4 of 305 comments (clear)

  1. Windows? by Libor+Vanek · · Score: 4, Interesting

    Now only if Windows can correctly boot on completely different box... Author probably never tried to take his Windows XP disk and boot in different box with different mainboard, video and network card...

  2. vmware with no HD image perhaps? by tepples · · Score: 5, Interesting

    Then how do you know it's not a virtual machine that's emulating a diskless PC?

  3. Re:Flash drives don't last forever by v1 · · Score: 4, Interesting

    There are "spare" cells in flash drives just the same as there are "spare" blocks on hard drives.

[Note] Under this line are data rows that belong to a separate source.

(** * Multi-factor synthesis (jaqs/research/signaldigger/multi_factor.py)

    A shallow embedding of the weight schemes, the IC estimator, the
    orthogonalizer and the combiner, and the properties of the design
    document that can be decided on them.

    Numbers.  The Python code computes with IEEE-754 doubles.  They are
    modelled as exact rationals extended with the two infinities and NaN:
    the special values follow IEEE-754 (x/0, inf-inf, 0*inf, NaN
    propagation), rounding and overflow are not modelled, and there is a
    single zero (the zero of a sum is the positive one).

    Library code (numpy, pandas, scipy, sklearn) is modelled by what its
    documentation says.  What is left abstract is a Variable of a Section
    or the field of a class of collaborators; the instances further down
    serve the examples only.

    Factor panels keep their dates ascending and their asset columns
    unique, so a panel is a set of dates, a set of assets and a finite map
    of cells; an ICMatrix or WeightMatrix is a list of dated rows, since
    the weight schemes work on row positions.

    The functions that write into the caller's mapping of factors return
    the mapping next to their result: what was written before an error
    stays written. *)

From Stdlib Require Import ZArith QArith Qfield Lia.
From stdpp Require Import gmap strings list fin_maps sorting.

Local Close Scope Q_scope.
Local Open Scope Z_scope.
Local Open Scope list_scope.
Lemma read_pallets_text eol pallets rest_line line acc :
  Forall pallet_in_int_range pallets ->
  string_forall (not_char newline) eol = true -> no_leading_digit eol ->
  forall k,
    (forall line' acc',
       read_pallets (open_stream rest_line) line' acc' = k acc') ->
    read_pallets (open_stream (csv_text eol pallets ++ rest_line)) line acc =
    k (acc ++ pallets).
Proof.
  intros Hps Heol Hjunk k Hk. revert line acc.
  induction Hps as [|p ps Hp Hps IH]; intros line acc.
  - simpl. rewrite app_nil_r. apply Hk.
  - rewrite read_pallets_step. cbn [csv_text].
    rewrite !string_app_assoc. cbn [append].
    rewrite <- (string_app_assoc (csv_fields p) eol).
    rewrite getline_delim.
    + cbn [failbit open_stream].
      rewrite (parse_pallet_fields p eol Hp Hjunk).
      rewrite IH, <- app_assoc. reflexivity.
    + rewrite string_forall_app, Heol, andb_true_r.
      unfold csv_fields.
      destruct (show_int_chars (getID p)) as [_ H1].
      destruct (show_int_chars (getWeight p)) as [_ H2].
      destruct (show_int_chars (getProfit p)) as [_ H3].
      rewrite string_forall_app. cbn [string_forall].
      rewrite string_forall_app. cbn [string_forall].
      rewrite H1, H2, H3. reflexivity.
Qed.

Lemma read_pallets_end line acc :
  read_pallets (open_stream EmptyString) line acc = Returned acc.
Proof. rewrite read_pallets_step. reflexivity. Qed.

Lemma csv_fields_no_newline p eol :
  string_forall (not_char newline) eol = true ->
  string_forall (not_char newline) (csv_fields p ++ eol) = true.
Proof.
  intros Heol. rewrite string_forall_app, Heol, andb_true_r.
  unfold csv_fields.
  destruct (show_int_chars (getID p)) as [_ H1].
  destruct (show_int_chars (getWeight p)) as [_ H2].
  destruct (show_int_chars (getProfit p)) as [_ H3].
  rewrite string_forall_app. cbn [string_forall].
  rewrite string_forall_app. cbn [string_forall].
  rewrite H1, H2, H3. reflexivity.
Qed.

Lemma getline_last token str delim c :
  string_forall (not_char delim) (String c token) = true ->
  getline (open_stream (String c token)) str delim =
  (mkStream EmptyString true false, String c token).
Proof.
  intros H. unfold getline, open_stream.
  cbn [good eofbit failbit buffer negb andb].
  rewrite <- (string_app_nil_r (String c token)) at 1.
  rewrite (extract_app _ _ _ H). cbn [extract fst snd].
  rewrite string_app_nil_r. reflexivity.
Qed.

Lemma csv_fields_cons p eol :
  exists c token, (csv_fields p ++ eol)%string = String c token.
Proof.
  unfold csv_fields, show_int. destruct (Z.ltb_spec (getID p) 0) as [Hneg|Hpos].
  - eexists _, _. reflexivity.
  - destruct (show_nat_spec (getID p) Hpos) as (c & ds & -> & _).
    eexists _, _. reflexivity.
Qed.

(** X12: [loadPallets] appends to the vector exactly the pallets that the
    text denotes: after a header line, one line [id,weight,profit] of
    decimal numerals for each pallet, each followed by [eol] (nothing, a
    carriage return, anything without a line break that does not start with
    a digit), with or without a line break after the last line. *)
Theorem loadPallets_reads_text header eol pallets last before :
  string_forall (not_char newline) header = true ->
  string_forall (not_char newline) eol = true -> no_leading_digit eol ->
  Forall pallet_in_int_range pallets -> pallet_in_int_range last ->
  loadPallets (Some (header ++ String newline (csv_text eol pallets))%string)
              before
    = Returned (true, before ++ pallets) /\
  loadPallets (Some (header ++ String newline
                       (csv_text eol pallets ++ csv_fields last ++ eol))%string)
              before
    = Returned (true, before ++ pallets ++ [last]).
Proof.
  intros Hheader Heol Hjunk Hps Hlast. unfold loadPallets. split.
  - rewrite (getline_delim _ _ _ _ Hheader).
    rewrite <- (string_app_nil_r (csv_text eol pallets)).
    rewrite (read_pallets_text eol pallets EmptyString header before Hps Heol Hjunk
               Returned); [reflexivity|].
    intros. apply read_pallets_end.
  - rewrite (getline_delim _ _ _ _ Hheader).
    rewrite (read_pallets_text eol pallets _ header before Hps Heol Hjunk
               (fun acc => Returned (acc ++ [last])));
      [rewrite <- app_assoc; reflexivity|].
    intros line' acc'. rewrite read_pallets_step.
    pose proof (csv_fields_no_newline last eol Heol) as Hline.
    pose proof (parse_pallet_fields last eol Hlast Hjunk) as Hparse.
    destruct (csv_fields_cons last eol) as (c & token & Hfields).
    rewrite Hfields in *.
    rewrite (getline_last _ _ _ _ Hline). cbn [failbit].
    rewrite Hparse, read_pallets_step. reflexivity.
Qed.

Lemma in_int_range_items9 : Forall pallet_in_int_range items9.
Proof.
  repeat constructor; unfold in_int_range, INT_MIN, INT_MAX; simpl; lia.
Qed.

Lemma loadPallets_reads_text_witness :
  loadPallets (Some ("id,weight,profit" ++ String newline
                       (csv_text EmptyString items9))%string) []
    = Returned (true, [] ++ items9) /\
  loadPallets (Some ("id,weight,profit" ++ String newline
                       (csv_text EmptyString items9
                        ++ csv_fields (mkPallet 4 1 1) ++ EmptyString))%string) []
    = Returned (true, [] ++ items9 ++ [mkPallet 4 1 1]).
Proof.
  apply loadPallets_reads_text;
    [reflexivity | reflexivity | exact I | exact in_int_range_items9 |].
  repeat split; unfold INT_MIN, INT_MAX; simpl; lia.
Defined.

(** X13: an empty line in a pallet file (after the header and any number of
    well-formed lines) makes [loadPallets] throw [invalid_argument], whatever
    follows it. *)
Theorem loadPallets_blank_line header eol pallets rest before :
  string_forall (not_char newline) header = true ->
  string_forall (not_char newline) eol = true -> no_leading_digit eol ->
  Forall pallet_in_int_range pallets ->
  loadPallets (Some (header ++ String newline
                       (csv_text eol pallets ++ String newline rest))%string)
              before
    = Thrown invalid_argument.
Proof.
  intros Hheader Heol Hjunk Hps. unfold loadPallets.
  rewrite (getline_delim _ _ _ _ Hheader).
  rewrite (read_pallets_text eol pallets _ header before Hps Heol Hjunk
             (fun _ => Thrown invalid_argument)); [reflexivity|].
  intros line' acc'. rewrite read_pallets_step.
  pose proof (getline_delim EmptyString rest line' newline eq_refl) as Hget.
  cbn [append] in Hget. rewrite Hget. reflexivity.
Qed.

There are usually two controller chips in a USB drive (plus the flash chips) - they include the memory controller and a usb (or firewire if you happen to have one) bridge. The memory controller manages the memory and remaps cells that go bad, transparent to the usb/fw bridge. Anyone with a flash drive probably has some bad cells in it, just like hard drives 10 years ago that came with a label printed on the top listing all the bad blocks the new drive shipped with.

    Parent talks about "wear balancing" - interesting concept though I have not heard of it used on flash drives before... would be a nice idea but not too fun to implement.

    I use my flash drive several times a day at least, it's a 4gb SanDisk Cruzer Mini. Perfect for hauling around all the maintenance, repair, and update software that I use daily. I don't know why people buy those giant drives that don't fit well in a pocket and block adjacent USB ports. SanDisk also has a lifetime guarantee on their drives, so if mine ever does use up all its spares, I'll just trade it for a new one. Lacks a write protect switch though, which would kinda be nice.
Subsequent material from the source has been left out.